First-Time Home Buyer Savings Proposal: a Tax Shelter for the Rich That Fails to Promote Home Ownership

The Oregon legislature should reject a new tax shelter proposed by the Oregon Association of Realtors dubbed the “Oregon First-Time Home Buyer Savings Account.” The realtors’ association has spent over $750,000 to promote the tax shelter program.[1] Despite its benign sounding name, the association of realtors’ proposal (House Bill 2996 and Senate Bill 849) is structured to benefit the rich, would fail to promote home ownership, and would divert resources from better uses, including schools and affordable housing programs.[2]

The home buyer savings program is structured to mainly benefit the rich

Overwhelmingly, the beneficiaries of the association of realtors’ proposal would be the well-off — those who can most easily come up with a down-payment to buy a home. Middle-class and low-income families would get relatively little or nothing from this tax subsidy.

The program would allow a person to open a “first-time home buyer savings account” at a financial institution. The money deposited in the account (and the earnings generated within) would be tax exempt. In other words, the money going into and out of the savings account would be sheltered from taxation, so long as the money were used to buy a home. Couples (joint tax filers) could shield from taxation contributions up to $10,000 per year, while individuals (single filers) could shield up to $5,000. These accounts could grow to a maximum of $50,000. Account holders could use the savings account to purchase a home for themselves or a designated beneficiary of the account. Thus, parents and grandparents could each set up an account for their children or grandchildren.
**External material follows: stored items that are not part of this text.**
(** C16. Work that was done and signed is accepted: when a performer's store [s1]
    takes a first submission for a Task without staged outputs and prepares its delivery,
    the parts are exactly the outputs of the manifest it signed, and a requester, on a store
    [s2] of its own, that sent this performer the request and has no disposition for it yet
    accepts the delivery and records the manifest's bundle digest. *)
Theorem honest_delivery s1 s2 nonces n key sub now d v d1 job :
  submit_result s1 nonces n key sub now d = (Ok v, d1) ->
  (forall wo, StoreAttempts.attempt_for_task (su_task_id sub) d = Ok (Some wo, d) ->
     StoreAttempts.attempt_state wo d <> Ok (Some Attempt.Succeeded, d) /\
     forall id row, StoreAttempts.tbl_attempts d !! id = Some row -> at_task_id row = su_task_id sub -> id = wo) ->
  (forall id, StoreRequester.tbl_outputs d !! (su_task_id sub, id) = None) ->
  prepare_delivery s1 (su_task_id sub) d1 = (Ok job, d1) ->
  (forall i, length (nonces i) = Envelope.NONCE_LEN) -> length n = Envelope.NONCE_LEN ->
  (forall o, o ∈ su_outputs sub -> (byte_length o <= aead_limit)%Z) ->
  exists m bd env, Evidence.sign_manifest m key = Ok env /\ delivers m (delivered_of job) /\
    ((Z.of_nat (length (encode env)) <= aead_limit)%Z -> decode (manifest_envelope job) = Some env) /\
    ((forall x, Proposal.canonical_bytes (Proposal.to_value m) = Some x -> Evidence.from_slice x = Some (Proposal.to_value m)) ->
     forall nonces' n' requester sender sroot okey signed_at now' d2 sent o signed,
       StoreRequester.get_sent_request (Evidence.h_contract_digest (Evidence.header m)) d2 = Ok (Some sent, d2) ->
       answers sent m sender sroot ->
       StoreRequester.tbl_outcomes d2 !! Evidence.h_contract_digest (Evidence.header m) = None ->
       (forall id, StoreRequester.tbl_outputs d2 !! (su_task_id sub, id) = None) ->
       Evidence.for_manifest m Evidence.Accepted requester signed_at = Ok o -> Evidence.sign_outcome o okey = Ok signed ->
       exists v2 d2' row, finalize_result s2 nonces' n' requester sender sroot okey (Keys.verifying key) env (delivered_of job)
           signed_at now' d2 = (Ok v2, d2') /\
         StoreRequester.tbl_outcomes d2' !! Evidence.h_contract_digest (Evidence.header m) = Some row /\
         ou_bundle_digest row = bd /\ ou_state row = "accepted").
Proof.
  intros Hsub Hfresh Hnone Hprep Hnon Hn Hlim.
  destruct (delivered_result _ _ _ _ _ _ _ _ _ _ Hsub Hfresh Hprep Hn) as (head & parsed & wo & issued & st & m & bd & env & Hs & Ht & Henv).
  destruct Hs as (_ & _ & _ & _ & _ & _ & _ & Hnd & (ctx & Hm) & Hbd & Hsig). exists m, bd, env. split; [done|].
  assert (delivers m (delivered_of job)) as Hdel.
  { apply (delivers_imap (su_outputs sub)); [subst m; apply Evidence.sort_by_perm|done|].
    apply prepare_Ok in Hprep as (_ & _ & _ & _ & _ & _ & _ & _ & _ & _ & _ & _ & _ & _ & _ & _ & Hl & _).
    by eapply (delivered_staged s1). }
  split; [done|]. split; [intros Hel; rewrite (Henv Hel); apply decode_encode|].
  intros Hread nonces' n' requester sender sroot okey signed_at now' d2 sent o signed Hsent Hans Hout Houts Ho Hsgn.
  destruct Hdel as (Hids & parts & Hf & Hp).
  destruct (outcome_settled m bd requester signed_at okey o signed Hbd Ho Hsgn) as (od & Hdisp).
  assert (acceptable requester sender sroot okey (Keys.verifying key) env (delivered_of job) signed_at d2 m bd parts o signed od) as Hacc.
  { split; [by apply Evidence.signed_manifest_verifies|]. split; [by exists sent|]. by split_and!. }
  assert (Evidence.h_task_id (Evidence.header m) = su_task_id sub) as Htask by by subst m.
  destruct (record_accepted_run s2 nonces' n' m bd parts signed od signed_at now' d2) as (d2' & row & Hrec & Hrow & Hb & Hst);
    [done|done|by rewrite Htask|done|].
  destruct (finalize_run s2 nonces' n' requester sender sroot okey _ _ _ _ now' d2 m bd parts o signed od _ d2' Hacc Hrec) as (v2 & Hfin).
  by exists v2, d2', row.
Qed.
End results.

(** ** Witnesses: Bob's worker answers Alice's Task, and Alice accepts *)

Definition ToyTexts : ErrorText := {| gate_text := fun _ => ""; slot_text := fun _ => ""; manifest_text := fun _ => "" |}.

#[local] Existing Instances ToyHashes ToyHex ToyAead ToyEd25519 ToyBase64 ToyBase64Url ToyVariants ToyJwkText ToySchemas ToySyntax
  Evidence.ToySlice Daemon.ToyContracts ToyTexts.
#[local] Instance sample_canon : Canon Json := ToyCanon Json.
#[local] Instance sample_manifests : ToValue ResultManifest := Proposal.ToyToValue ResultManifest.
#[local] Instance sample_outcomes : ToValue Outcome := Proposal.ToyToValue Outcome.
#[local] Instance sample_peers : Codec StorePeers.StoredPeer := ToyCodec StorePeers.StoredPeer.
#[local] Instance sample_orders : Canon WorkOrder.WorkOrder := ToyCanon WorkOrder.WorkOrder.
#[local] Instance sample_issued : Codec WorkOrder.IssuedWorkOrder := ToyCodec WorkOrder.IssuedWorkOrder.
#[local] Instance sample_envelopes : Codec Dsse.Envelope := ToyCodec Dsse.Envelope.

Definition performer_db : Db := Daemon.issue_sample.2.

Definition sample_submission : ResultSubmission :=
  mkSubmission "t1" [mkResultOutput "response" "r1" KResponse "request-origin" "text/plain" (as_bytes "hello")] [] [].

Definition submit_sample : result Problem Json * Db :=
  submit_result StorePeers.sample_store (fun _ => StorePeers.sample_nonce) StorePeers.sample_nonce Evidence.sample_result_key
    sample_submission 40 performer_db.

Definition deliver_sample : result Problem DeliveryJob * Db := prepare_delivery StorePeers.sample_store "t1" submit_sample.2.

Definition no_job : DeliveryJob := mkJob "" "" "" [] [] "" "".

Definition sample_job : DeliveryJob := match deliver_sample.1 with Ok j => j | Err _ => no_job end.

Definition sample_envelope : Dsse.Envelope := default (Dsse.mkEnvelope "" "" []) (decode (manifest_envelope sample_job)).

Definition requester_db_sample : Db :=
  (exec (StoreRequester.put_sent_request (StoreRequester.mkSentRequest (hex_digest Daemon.sample_payload) "t1" "" "root-b" "c1" "bob"
    "iss" "m1") 15) empty_db).2.

Definition finalize_sample : result Problem Json * Db :=
  finalize_result StorePeers.sample_store (fun _ => StorePeers.sample_nonce) StorePeers.sample_nonce
    (mkIdentity "iss" "alice" "root-a") Daemon.sample_bob "root-b" (Keys.from_seed Lifecycle.RequesterOutcome (as_bytes "alice"))
    (Keys.verifying Evidence.sample_result_key) sample_envelope (delivered_of sample_job) "now" 50 requester_db_sample.

Lemma submit_sample_ok : exists v d', submit_sample = (Ok v, d').
Proof. apply Daemon.answered. vm_compute. reflexivity. Qed.

Lemma job_of s t d :
  is_ok (prepare_delivery s t d).1 = true ->
  prepare_delivery s t d = (Ok (match (prepare_delivery s t d).1 with Ok j => j | Err _ => no_job end), d).
Proof.
  destruct (prepare_delivery s t d) as [[j|p] d'] eqn:E; [|done]. intros _.
  by apply prepare_Ok in E as (_ & _ & _ & _ & _ & _ & -> & _).
Qed.

Lemma deliver_sample_ok : deliver_sample = (Ok sample_job, submit_sample.2).
Proof. exact (job_of StorePeers.sample_store "t1" submit_sample.2 ltac:(vm_compute; reflexivity)). Qed.

Lemma finalize_sample_ok : exists v d', finalize_sample = (Ok v, d').
Proof. apply Daemon.answered. vm_compute. reflexivity. Qed.

Lemma result_disposition_witness : exists v d' m bd, finalize_sample = (Ok v, d') /\
  Evidence.verify_manifest sample_envelope (Keys.verifying Evidence.sample_result_key) = Ok (m, bd) /\
  delivers m (delivered_of sample_job).
Proof.
  destruct finalize_sample_ok as (v & d' & E). unfold finalize_sample in E |- *.
  destruct (result_disposition StorePeers.sample_store (fun _ => StorePeers.sample_nonce) StorePeers.sample_nonce
    (mkIdentity "iss" "alice" "root-a") Daemon.sample_bob "root-b" (Keys.from_seed Lifecycle.RequesterOutcome (as_bytes "alice"))
    (Keys.verifying Evidence.sample_result_key) sample_envelope (delivered_of sample_job) "now" 50 requester_db_sample (Ok v) d' E)
    as (m & bd & sent & Hv & _ & _ & Hd & _).
  exists v, d', m, bd. exact (conj E (conj Hv Hd)).
Defined.

Lemma submission_gated_witness : exists v d' head parsed wo issued st m bd env, submit_sample = (Ok v, d') /\
  submittable StorePeers.sample_store sample_submission Evidence.sample_result_key performer_db head parsed wo issued st m bd env.
Proof.
  destruct submit_sample_ok as (v & d' & E). unfold submit_sample in E |- *.
  destruct (submission_gated StorePeers.sample_store (fun _ => StorePeers.sample_nonce) StorePeers.sample_nonce
    Evidence.sample_result_key sample_submission 40 performer_db (Ok v) d' E) as (head & parsed & wo & issued & st & m & bd & env & Hs & _).
  exists v, d', head, parsed, wo, issued, st, m, bd, env. exact (conj E Hs).
Defined.

Lemma delivery_to_origin_witness : exists root peer, StoreContracts.origin_root "t1" submit_sample.2 = Ok (Some root, submit_sample.2) /\
  recipient_endpoint sample_job = Lifecycle.endpoint_id (StorePeers.identity peer).
Proof.
  destruct (delivery_to_origin StorePeers.sample_store "t1" submit_sample.2 sample_job submit_sample.2 deliver_sample_ok)
    as (wo & bd & root & peer & _ & _ & _ & Ho & _ & _ & _ & He & _). exists root, peer. exact (conj Ho He).
Defined.

Lemma performer_attempts : exists wo row, StoreAttempts.tbl_attempts performer_db = {[ wo := row ]} /\ at_state row = "claimed".
Proof.
  assert (exists wo row, map_to_list (StoreAttempts.tbl_attempts performer_db) = [(wo, row)] /\ at_state row = "claimed") as (wo & row & Hl & Hs).
  { eexists _, _. split; vm_compute; reflexivity. }
  exists wo, row. split; [|done]. rewrite <- (list_to_map_to_list (StoreAttempts.tbl_attempts performer_db)), Hl. apply insert_empty.
Qed.

Lemma one_attempt t d w row :
  StoreAttempts.tbl_attempts d = {[ w := row ]} -> at_state row = "claimed" -> forall wo,
  StoreAttempts.attempt_for_task t d = Ok (Some wo, d) ->
  StoreAttempts.attempt_state wo d <> Ok (Some Attempt.Succeeded, d) /\
  forall id r, StoreAttempts.tbl_attempts d !! id = Some r -> at_task_id r = t -> id = wo.
Proof.
  intros Ht Hst wo Hwo.
  assert (wo = w) as ->.
  { unfold StoreAttempts.attempt_for_task, gets in Hwo. injection Hwo as Hf. rewrite Ht in Hf.
    destruct (first_row _ _) as [[k r]|] eqn:Ef; [|done]. injection Hf as <-. apply first_row_Some in Ef as [Hk _].
    by apply lookup_singleton_Some in Hk as [-> _]. }
  split.
  - intros [_ (r & Hr & Hs)]%StoreAttempts.attempt_state_Ok. rewrite Ht in Hr. apply lookup_singleton_Some in Hr as [_ <-].
    by rewrite Hst in Hs.
  - intros id r Hr _. rewrite Ht in Hr. by apply lookup_singleton_Some in Hr as [-> _].
Qed.
(* ===== verification/Receive.v ===== *)
(** The receive path of the daemon: the ingress gates (akson-transport/src/ingress.rs), the
    dispatch of a proposal (aksond/src/receive.rs) and the HTTP handler that tells proposals,
    results and coordination dispatches apart (aksond/src/receive_http.rs).

    The handlers run on the database and fail with the store's error. The generated protobuf
    types and their JSON forms are parameters, and so are the texts of the errors a refusal
    quotes. The caller holds the store's lock, so nothing comes between the calls of one
    request. *)
From S2P Require Import Prelude Text Crypto Sign Envelope AuditLog Lifecycle Keys Json IJson Dsse Contract Proposal Profile.
From S2P Require Import Introduction Evidence Inert Chars Toy Delivery Broker WorkOrder Control Db Handler Readers StoreMeta StorePeers.
From S2P Require Import Introduce StoreInbox StoreContracts StoreAttempts StoreRequester StoreCalls StoreCoord StoreReach.
From S2P Require Import CoordEgress Coord Daemon Results.

Module Receive.
Import Json.
Import Handler.
Import (hints) StoreReach.
Import Contract.
Import Control (Problem, mkProblem).
Import Proposal (Part, Rfc3339, FromValue, ToValue, ReceivedProposal, r_proposal, r_inputs, ProtoValue, to_json, CData, CRaw).
Import Delivery (CoveredValues, mkCovered, DeliveryError).
Import CoordEgress (ReceivedDispatch, rd_staged_digest, rd_payload_sha256, rd_task_type, rd_sender_root, rd_consent_receipt,
  rd_byte_length).

(** ** Ingress (ingress.rs) *)

Definition A2A_MEDIA_TYPE : string := "application/a2a+json".
Definition PROBLEM_MEDIA_TYPE : string := "application/problem+json".

Record Ingress := mkIngress {
  ig_peer : string; ig_method : string; ig_content_type : string; ig_a2a_version : option string;
  ig_content_digest : option string; ig_activated : list string; ig_interface_url : string; ig_tenant : option string;
  ig_message_id : string; ig_body : bytes }.

Inductive Reject :=
| UnsupportedMediaType | BadA2aVersion (v : string) | ContentDigest (e : DeliveryError)
| MissingRequiredExtensions (l : list string).

Inductive Admit :=
| AAccept (covered : CoveredValues)
| ADuplicate (task_id : option string) (response : bytes) (response_class : string)
| AConflict
| ARejected (r : Reject).

(** [eq_ignore_ascii_case]. *)
Definition eq_ignore_case (a b : bytes) : bool := bool_decide (Inert.to_ascii_lowercase a = Inert.to_ascii_lowercase b).

Definition media_type_matches (header expected : string) : bool :=
  eq_ignore_case (Inert.trim (Inert.before ";"%char (as_bytes header))) (as_bytes expected).

Section ingress.
Context {HS : Hashes} {B64 : Base64} {AE : Aead} {CC : Codec CoveredValues}.

Definition covered_of (req : Ingress) : CoveredValues :=
  Delivery.normalized (mkCovered (ig_peer req) (ig_message_id req) (Delivery.body_digest (ig_body req)) (ig_interface_url req)
    (ig_tenant req) (default Profile.A2A_VERSION (ig_a2a_version req)) (ig_activated req) (ig_content_type req) (ig_method req)).

(** The gates before the store is read. *)
Definition gates (required_extensions : list string) (req : Ingress) : result Reject () :=
  if negb (media_type_matches (ig_content_type req) A2A_MEDIA_TYPE) then Err UnsupportedMediaType else
  if negb (match ig_a2a_version req with Some v => is_ok (Profile.validate_a2a_version v) | None => false end)
  then Err (BadA2aVersion (default "" (ig_a2a_version req))) else
  _ ← Proposal.lift_err ContentDigest (Delivery.verify_content_digest (default "" (ig_content_digest req)) (ig_body req));
  match List.filter (fun r => negb (bool_decide (r ∈ ig_activated req))) required_extensions with
  | [] => Ok ()
  | missing => Err (MissingRequiredExtensions missing)
  end.

Definition admit_request (s : Store) (required_extensions : list string) (req : Ingress) : HM StoreError Admit :=
  match gates required_extensions req with
  | Err r => mret (ARejected r)
  | Ok _ =>
      let covered := covered_of req in
      receipt ← run (StoreInbox.peek s covered);
      mret (match receipt with
            | StoreInbox.Fresh => AAccept covered
            | StoreInbox.Duplicate task response class => ADuplicate task response class
            | StoreInbox.Conflict => AConflict
            end)
  end.
End ingress.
The program is structured to benefit well-off families. It is not means tested, allowing the rich — who need no help to buy a home — to gain from this tax shelter as account holders or as beneficiaries. The wealthy are more likely to consult with financial and tax advisors and learn about this tax shelter and how to set one up. And they have the greatest capacity to put away money in such an account, including the ability to max out at $50,000small_20170410-First-Time-Homebuyer-Pie_1.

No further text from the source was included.